Many patients with chronic kidney disease will undergo angiography, a routine diagnostic procedure that involves injecting a dye, or contrast material, into the bloodstream so as to perform an x-ray of blood vessels. An unfortunate side effect of the procedure is that a third of these patients will develop contrast-induced acute kidney injury (CIAKI), which is difficult to detect early on. Moreover, nearly 20% of these patients with CIAKI are at further risk for developing subsequent cardiovascular disease.

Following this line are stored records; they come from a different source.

(** What one attempt on a stored run comes to, in terms of its rule scopes. *)
Lemma set_flow_run_state_found (eng : Engine) (id : UUID) (state : option State)
    (force : bool) (policy : option Policy) (params : option (list (string * string)))
    (db : Database) (run : FlowRun) c x ev :
  outcome (read_flow_run id true db) = Returned (Some run) ->
  orchestrate eng (intended_transition run state)
    (orchestration_rules eng force policy (intended_transition run state))
    (global_rules eng (intended_transition run state))
    (build_context eng run state params) = (c, x, ev) ->
  set_flow_run_state eng id state force policy params db
  = (match x with
     | Some e => Raised e
     | None =>
         match orchestration_error c with
         | Some e => Raised e
         | None => Returned (result_of c)
         end
     end,
     final_db (flush_run id (ctx_run c) db),
     EvSelectForUpdate id :: ev ++
       match x, orchestration_error c, response_status c with
       | None, None, (ACCEPT | REJECT) => [EvQueueNotifications (fr_id run)]
       | _, _, _ => []
       end).
Proof.
  unfold outcome, read_flow_run. simpl. intros Hfind Horch.
  inversion Hfind as [Hf]; clear Hfind.
  unfold set_flow_run_state, bind, read_flow_run, apply_rules. rewrite Hf.
  cbv zeta. rewrite Horch. unfold final_db, flush_run. simpl.
  destruct x as [e |]; [now rewrite app_nil_r |].
  destruct (orchestration_error c) as [e |]; simpl; [now rewrite app_nil_r |].
  unfold queue_flow_run_notifications, emit, ret.
  destruct (response_status c); simpl; rewrite ?app_nil_r; reflexivity.
Qed.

|(L to R) John Kellum, Raghavan Murugan, Steven Weisbord, Paul Palevsky, Ali Smith; (Inset) Joyce Chang|
Identifying potential aids, in particular urinary biomarkers, which can be used to predict the outcomes for a particular patient undergoing angiography, is the subject of a new study from researchers in The Center for Critical Care Nephrology, CRISMA Center, Department of Critical Care Medicine. Raghavan Murugan, MD, MS, FRCP, FCCM, an Associate Professor of Critical Care Medicine and Clinical and Translational Science, will be the principal investigator on the study titled, “The Biomarker Effectiveness Analysis in Contrast Nephropathy” or BEACON, which has just been funded by the National Institute of Diabetes and Digestive and Kidney Diseases (NIDDK), part of the National Institutes of Health (NIH). The study (#R01DK106256) will run from 2016 to 2021.
Recent research has shown that two novel, highly sensitive, urinary cell cycle arrest biomarkers can quickly indicate that a patient may be at risk for developing acute kidney injury (AKI). BEACON will seek to investigate whether these same biomarkers can be used to predict renal and cardiovascular outcomes in patients undergoing angiography. Leveraging an ongoing comparative effectiveness study funded by the Department of Veterans Affairs testing several substances that may help prevent CIAKI, along with a biorepository funded by the NIDDK, BEACON will test 1100 subjects on whether these biomarkers can predict outcomes such as mortality, dialysis dependence, progression of chronic kidney disease, or other cardiovascular complications at 90 days after the procedure. If successful, the study could have a significant impact on clinical practice.
Other BEACON co-investigators include Drs. Steven Weisbord, Paul Palevsky, John Kellum, and Joyce Chang. Ms. Ali Smith will be the project manager.